Canadian actress (born 1983)

Karine Vanasse (/kərin vənæs/, /fr/; born 24 November 1983) is a Canadian actress, who had roles in the films Polytechnique, Séraphin: Heart of Stone (Séraphin: un homme et son péché), Switch and Set Me Free (Emporte-moi). Internationally she is best known for her roles as Colette Valois in Pan Am, Margaux LeMarchal in Revenge and Lise Delorme in Cardinal. She is also the host of the Canadian reality television series, The Traitors Canada, as well as its French counterpart, Les Traîtres.

==Life and career==
Vanasse was born in Drummondville, Quebec, the daughter of Conrad Vanasse, a council worker, and Renée (née Gamache), who was her manager at the beginning of her career. At the age of nine, Vanasse expressed her desire to sing or to act and she fulfilled that wish when she appeared in the teen show Club des 100 watts after winning a "lip sync" competition. It was then, with the help of her mother, that Vanasse began to audition for, and take part in, TV commercials and to play minor and supporting roles in various French Canadian TV movies.

In 1998, the production company now known as Motion International asked Vanasse to co-host a Québec-based children's science show, Les Débrouillards. Producer Lorraine Richard and director Léa Pool spotted her there, and offered Vanasse her first big break in the role of Hanna in Set Me Free (Emporte-moi) (1999), a story of a teenager trying to find her identity in a tormented family environment. The film was presented at forty festivals, and shown in twenty countries. Her performance was highly acclaimed both nationally and internationally and earned her the 2000 Best Actress Jutra Award.

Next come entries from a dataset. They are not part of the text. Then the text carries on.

Lemma keeps_finishClose d err : keeps (finishClose d err).
Proof.
  apply strong_keeps. intros w Hw. unfold finishClose. cbv zeta. destruct (ri_closers (w_rt w) !! d) as [runDone|] eqn:Ed; [|done].
  match goal with |- context [if ?b then (w, Ok false) else _] => destruct b eqn:Ewait; [done|] end.
  match goal with |- context [if ?b then (w, Ok true) else _] => destruct b eqn:Ecl; [done|] end. apply bool_decide_eq_false in Ecl.
  destruct Hw as [Hs (v&Hv&Hl&Hn&Hr&Hop) [C1 C2 C3 C4]]. destruct (C4 runDone) as [Hcl Hact]; [by eapply list_elem_of_lookup_2|].
  assert (ri_active (w_rt w) = None /\ ri_state (w_rt w) ≠ runtimeRunning) as [Hnone Hrun].
  { unfold located in Hl. destruct (ri_state (w_rt w)); [done|by destruct Hl| |done]. destruct Hl as (k&a&Ha&Hk&Hd&_).
    destruct Hact as [|Hact]; [congruence|]. rewrite <-Hact, Ha, Hk in Ewait. congruence. }
  unfold modify, close_closeDone, self, gets, mbind, M_bind, modify. cbn [w_rt w_store].
  assert (ri_closeDone (w_rt w) = true) as Hcd by (rewrite C2; by rewrite bool_decide_eq_false_2).
  cbn [set_closeResult set_active set_state ri_closeDone]. rewrite Hcd. cbn. split; [by apply (sound_move w)| |].
  - exists v. rewrite (stored_view_move w) by done. split_and!; [done|done|exact Hn|exact Hr|exact Hop].
  - split; simpl.
    + by rewrite C1, bool_decide_eq_false_2.
    + done.
    + intros Ho. destruct (C3 Ho). congruence.
    + intros d' Hd'. split; [by destruct (C4 d' Hd')|by left].
Qed.

(** ** Recording what the active run does *)
Lemma attempts_other runID other al al' :
  Forall (fun a => ma_RunID a = other) al' -> other ≠ runID -> attempts_in runID (al ++ al') = attempts_in runID al.
Proof.
  intros H Hne. unfold attempts_in. rewrite List.filter_app, length_app.
  assert (List.filter (fun a => in_run runID a && is_attempt_start a) al' = []) as ->; [|simpl; lia].
  induction H as [|a l Ha _ IH]; [done|]. simpl. unfold in_run at 1. by destruct (String.eqb_spec (ma_RunID a) runID); [congruence|].
Qed.

(** Changes that append the attempts [al'] and the calls [tl'] of one run. *)
Definition records (runID : string) (cs : list Change) (al' : list ModelAttemptFact) (tl' : list ToolCall) : Prop :=
  (forall st i al tl, view_after cs (st, i, al, tl) = (st, i, al ++ al', tl ++ tl')) /\
  Forall (fun a => ma_RunID a = runID) al' /\ Forall (fun t => call_RunID t = runID) tl'.

(** The counters follow the history, and the limits hold. *)
Definition counts (f : activeRun -> activeRun) (a : activeRun) (al' : list ModelAttemptFact) (tl' : list ToolCall) : Prop :=
  (forall b, ar_id (f b) = ar_id b /\ ar_done (f b) = ar_done b) /\
  forall al tl, let v := (RunRunning, ar_id a, al, tl) in let v' := (RunRunning, ar_id a, al ++ al', tl ++ tl') in
    run_agrees a v -> within_limits (ar_id a) v -> run_agrees (f a) v' /\ within_limits (ar_id a) v'.

Lemma within_limits_other runID other st i al tl al' tl' :
  Forall (fun a => ma_RunID a = other) al' -> Forall (fun t => call_RunID t = other) tl' -> other ≠ runID ->
  within_limits runID (st, i, al, tl) -> within_limits runID (st, i, al ++ al', tl ++ tl').
Proof.
  intros Ha Ht Hne [H1 H2]. split; intros Hm.
  - rewrite (attempts_other runID other) by done. by apply H1.
  - rewrite calls_in_app, (calls_in_other runID other tl') by done. rewrite Nat.add_0_r. by apply H2.
Qed.

Lemma recorded_kept w0 k a cs al' tl' f w :
  invariant w0 -> ri_active (w_rt w0) = Some k -> ri_runs (w_rt w0) !! k = Some a -> committed w0 cs w ->
  records (ar_id a) cs al' tl' -> counts f a al' tl' -> kept (World (w_store w) (set_runs (w_rt w) (alter f k (ri_runs (w_rt w))))).
Proof.
  intros [_ ([[[st i] al] tl]&Hv&Hl&Hn&Hr&Ho) [C1 C2 C3 C4]] Hact Hk [Hs Hf _ Happ Hseq] (Hcs&Hal&Htl) [Hid Hcount] Hb. specialize (Happ Hb).
  rewrite Hv in Happ. simpl in Happ. rewrite Hcs in Happ. destruct (frame_state _ _ Hf) as (Es&Ea&Ec&Er).
  assert (ri_state (w_rt w0) = runtimeRunning /\ ar_done a = true /\ run_agrees a (st, i, al, tl)) as (Hrun&Hd&Hag).
  { unfold located in Hl. destruct (ri_state (w_rt w0)); [congruence|destruct Hl; congruence| |congruence].
    destruct Hl as (k'&a'&Ha'&Hk'&Hd&Hag). rewrite Hact in Ha'. injection Ha' as <-. rewrite Hk in Hk'. by injection Hk' as <-. }
  pose proof Hag as (->&->&_). assert (within_limits (ar_id a) (RunRunning, ar_id a, al, tl)) as Hlim.
  { rewrite Forall_lookup in Hr. by apply (Hr k). }
  destruct (Hcount al tl Hag Hlim) as [Hag' Hlim'].
  assert (ri_openDone (w_rt w) = false) as Hop.
  { apply (f_equal ri_openDone) in Hf. simpl in Hf. rewrite Hf. destruct (ri_openDone (w_rt w0)); [|done]. destruct C3; [done|congruence]. }
  split; [by apply sound_move| |].
  - exists (RunRunning, ar_id a, al ++ al', tl ++ tl'). rewrite (stored_view_move w) by done. split_and!; [done| | | |simpl; congruence].
    + unfold located. simpl. rewrite Es, Hrun. exists k, (f a). rewrite Ea, list_lookup_alter_eq, Er, Hk. split; [done|]. split; [done|]. split; [|exact Hag'].
      destruct (Hid a). congruence.
    + intros m Hm. unfold run_identity. simpl. rewrite (frame_prefix _ _ Hf). destruct (Hn m) as (N1&N2&N3); [unfold unused, sequence in *; simpl in *; lia|].
      rewrite Forall_forall in Hal. rewrite Forall_forall in Htl. split_and!; [done|..]; intros x [Hx|Hx]%elem_of_app; [by apply N2|by rewrite (Hal x Hx)|by apply N3|by rewrite (Htl x Hx)].
    + cbn [w_rt ri_runs set_runs]. apply Forall_alter_id; [intros b; apply Hid|]. rewrite Er. rewrite Forall_forall in Hr. apply Forall_forall. intros b Hb'.
      destruct (decide (ar_id b = ar_id a)) as [->|Hne]; [done|]. apply (within_limits_other _ (ar_id a)); [exact Hal|exact Htl|done|by apply Hr].
  - split; simpl; rewrite ?Es, ?Ea, ?Ec; [..|congruence|].
    + apply (f_equal ri_idleSignal) in Hf. simpl in Hf. by rewrite Hf.
    + apply (f_equal ri_closeDone) in Hf. simpl in Hf. by rewrite Hf.
    + apply (f_equal ri_closers) in Hf. simpl in Hf. by rewrite Hf.
Qed.

Lemma kept_update f k E : harmless f -> triple kept (update_run k f) (fun _ => kept) E.
Proof. intros Hf. apply triple_modify. intros w Hw Hb. by apply invariant_update, Hw. Qed.
Lemma kept_signalPrepared k E : triple kept (signalPrepared k) (fun _ => kept) E.
Proof.
  unfold signalPrepared. eapply triple_bind; [apply triple_gets|]. intros revision. eapply triple_weaken; [apply (kept_update (signal revision) k E)|by intros w [? _]|done..].
  apply harmless_signal.
Qed.
Lemma recorded_update w0 k a cs al' tl' f E :
  invariant w0 -> ri_active (w_rt w0) = Some k -> ri_runs (w_rt w0) !! k = Some a ->
  records (ar_id a) cs al' tl' -> counts f a al' tl' -> triple (committed w0 cs) (update_run k f) (fun _ => kept) E.
Proof. intros H0 Hact Hk Hrec Hcount. apply triple_modify. intros w Hw. by eapply recorded_kept. Qed.

(** A commit by the active run. *)
Lemma commit_kept {B} w0 e ctx expected op cs (g : Commit_ -> M B) :
  invariant w0 -> (forall r, triple (committed w0 cs) (g r) (fun _ => kept) kept) ->
  triple (after w0) (commitLocked e ctx expected op cs ≫= g) (fun _ => kept) kept.
Proof.
  intros H0 Hg. eapply triple_bind; [|exact Hg]. eapply triple_weaken; [apply commitLockedAs_spec|done|done|]. intros w. by apply after_kept.
Qed.

Section Limits.
(** The limits are [int64]. *)
Hypothesis limits : (rc_MaxModelAttemptsPerRun c < 2 ^ 63)%Z /\ (rc_MaxToolCallsPerRun c < 2 ^ 63)%Z.

Lemma limit_check_spec w0 e k a step id :
  ri_runs (w_rt w0) !! k = Some a ->
  quietly w0 (recordModelAttemptLimitLocked c e k step id)
    (fun b => b = false -> (rc_MaxModelAttemptsPerRun c <= 0 \/ ar_modelAttempts a < rc_MaxModelAttemptsPerRun c)%Z).
Proof.
  intros Hk. unfold recordModelAttemptLimitLocked. eapply quietly_bind; [by apply get_run_spec|]. intros ? ->. cbv zeta.
  destruct (_ || _) eqn:E; [apply quietly_ret; intros _; bool_simpl; lia|].
  apply quietly_after; [apply quiet_viewLocked|intros s]. apply quietly_after; [apply quiet_recordRunLimitExceededLocked|intros ?]. by apply quietly_ret.
Qed.

Lemma attempt_start_counts a fact :
  ma_RunID fact = ar_id a -> is_attempt_start fact = true ->
  (rc_MaxModelAttemptsPerRun c <= 0 \/ ar_modelAttempts a < rc_MaxModelAttemptsPerRun c)%Z ->
  counts (fun a => with_counters a (ar_usedTokens a) (i64 (ar_modelAttempts a + 1)) (ar_toolCalls a)) a [fact] [].
Proof.
  intros Hid Hstart Hroom. split; [done|]. intros al tl v v' (_&_&Htok&Hat&Hcl) [L1 L2]. unfold v', run_agrees, within_limits, with_counters; cbn [ar_id ar_usedTokens ar_modelAttempts ar_toolCalls].
  rewrite tokens_in_app, attempts_in_app, app_nil_r, Hstart, orb_true_r, andb_true_r. unfold in_run. rewrite (proj2 (String.eqb_eq _ _) Hid).
  rewrite Hat, i64_add. split_and!; try done; [f_equal; lia|]. intros Hm. specialize (L1 Hm). rewrite Hat in Hroom. rewrite i64_small in Hroom by lia. lia.
Qed.

Lemma active_lookup w k : invariant w -> ri_active (w_rt w) = Some k -> exists a, ri_runs (w_rt w) !! k = Some a.
Proof. intros Hw Hk. destruct (invariant_lively w Hw k Hk) as [a Ha]. by exists a. Qed.

Lemma keeps_attempt_started e k step started : keeps (attempt_started c e k step started).
Proof.
  apply keeps_at. intros w0 H0. unfold attempt_started. eapply kept_bind; [done|apply run_stopped_spec, invariant_lively, H0|].
  intros stopped Hact. apply kept_guard; [done|]. intros ->. specialize (Hact eq_refl). destruct (active_lookup w0 k H0 Hact) as [a Hk].
  eapply kept_bind; [done|by apply limit_check_spec|]. intros exceeded Hroom. apply kept_guard; [done|]. intros ->. specialize (Hroom eq_refl).
  apply kept_quiet; [done|apply quiet_viewLocked|]. intros s. eapply kept_bind; [done|by apply get_run_spec|]. intros ? ->.
  set (fact := MkModelAttemptFact _ _ _ _ _ _ _ _ _ _). apply commit_kept; [done|]. intros ?. eapply triple_bind; [|intros ?; apply kept_signalPrepared].
  apply (recorded_update w0 k a [AppendModelAttempt_ fact] [fact] []); [done..| |by apply attempt_start_counts].
  split_and!; [|by repeat constructor..]. intros st i al tl. unfold view_after, view_changed; simpl. by rewrite !app_nil_r.
Qed.

Lemma attempt_finish_counts a fact :
  ma_RunID fact = ar_id a -> is_attempt_start fact = false ->
  counts (fun a => with_counters a (i64 (ar_usedTokens a + use_TotalTokens (ma_Usage fact))) (ar_modelAttempts a) (ar_toolCalls a)) a [fact] [].
Proof.
  intros Hid Hstart. split; [done|]. intros al tl v v' (_&_&Htok&Hat&Hcl) [L1 L2]. unfold v', run_agrees, within_limits, with_counters; cbn [ar_id ar_usedTokens ar_modelAttempts ar_toolCalls].
  rewrite tokens_in_app, attempts_in_app, app_nil_r, Hstart, orb_false_r, andb_false_r, Nat.add_0_r. unfold in_run. rewrite (proj2 (String.eqb_eq _ _) Hid).
  by rewrite Htok.
Qed.

Hint Resolve TokenUsage_Validate_returns ValidateErrorMessage_returns : returns.
Lemma AttemptFinish_Validate_returns f : returns (AttemptFinish_Validate f).
Proof. unfold AttemptFinish_Validate. returns. Qed.

Lemma keeps_attempt_finished e k step finished observerErr : keeps (attempt_finished e k step finished observerErr).
Proof.
  apply keeps_at. intros w0 H0. unfold attempt_finished. apply kept_quiet; [done|apply quiet_lift, AttemptFinish_Validate_returns|]. intros u.
  apply kept_self. intros r Hr. apply kept_guard; [done|intros Ha%negb_false_iff]. rewrite (is_active_frame _ _ k Hr) in Ha. apply is_active_true in Ha.
  destruct (active_lookup w0 k H0 Ha) as [a Hk]. eapply kept_bind; [done|by apply get_run_spec|]. intros ? ->. cbv zeta.
  set (fact := MkModelAttemptFact _ _ _ _ _ _ _ _ _ _).
  assert (is_attempt_start fact = false) as Hstart by (unfold fact, is_attempt_start, attempt_kind; simpl; by destruct (atf_Outcome finished)).
  eapply triple_bind with (Q := fun out w => match out with inl _ => committed w0 [AppendModelAttempt_ fact] w | inr _ => after w0 w end).
  - apply triple_catch. eapply triple_bind; [apply quiet_viewLocked|]. intros s. apply commitLockedAs_spec.
  - intros [out|err].
    + eapply triple_bind.
      * apply (recorded_update w0 k a [AppendModelAttempt_ fact] [fact] []); [done..| |exact (attempt_finish_counts a fact eq_refl Hstart)].
        split_and!; [|by repeat constructor..]. intros st i al tl. unfold view_after, view_changed; simpl. by rewrite !app_nil_r.
      * intros ?. destruct observerErr; [by apply triple_fail|by apply triple_ret].
    + apply triple_fail. intros w. by apply after_kept.
Qed.

Lemma active_facts w k a :
  invariant w -> ri_active (w_rt w) = Some k -> ri_runs (w_rt w) !! k = Some a ->
  ri_state (w_rt w) = runtimeRunning /\ ar_done a = true /\
  exists al tl, let v := (RunRunning, ar_id a, al, tl) in stored_view w = Some v /\ run_agrees a v /\ within_limits (ar_id a) v.
Proof.
  intros [_ ([[[st i] al] tl]&Hv&Hl&_&Hr&_) _] Hact Hk. unfold located in Hl. destruct (ri_state (w_rt w)); [congruence|destruct Hl; congruence| |congruence].
  destruct Hl as (k'&a'&Ha'&Hk'&Hd&Hag). rewrite Hact in Ha'. injection Ha' as <-. rewrite Hk in Hk'. injection Hk' as <-.
  split; [done|]. split; [done|]. pose proof Hag as (->&->&_). exists al, tl. split; [done|]. split; [done|]. rewrite Forall_lookup in Hr. by apply (Hr k).
Qed.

Vanasse then played Lucie (the teenage love interest of Benoit Langlais's main character, Zac) in the controversial Québec TV series Deux frères (fr) (1999). Her character became very prominent in 2000–2001, and the debate stirred by the violent realism led her to become, together with Langlais, a spokesperson for the government-funded TV program Parler, c'est grandir, a broadcast aimed at youngsters from unstable backgrounds. In 2001, she applied for the ITHAKA program and took a six-month break in Greece to devote herself to travel and academics, after which she played Donalda in Charles Binamé's epic, Séraphin: Heart of Stone (Séraphin: un homme et son péché) (2002). She was cast as an FLQ terrorist in the 2006 miniseries October 1970 on CBC's English network. Vanasse appeared in such Canadian productions as Sans Elle, Ma fille, mon ange, and the Canadian/American/British mini-series Killer Wave.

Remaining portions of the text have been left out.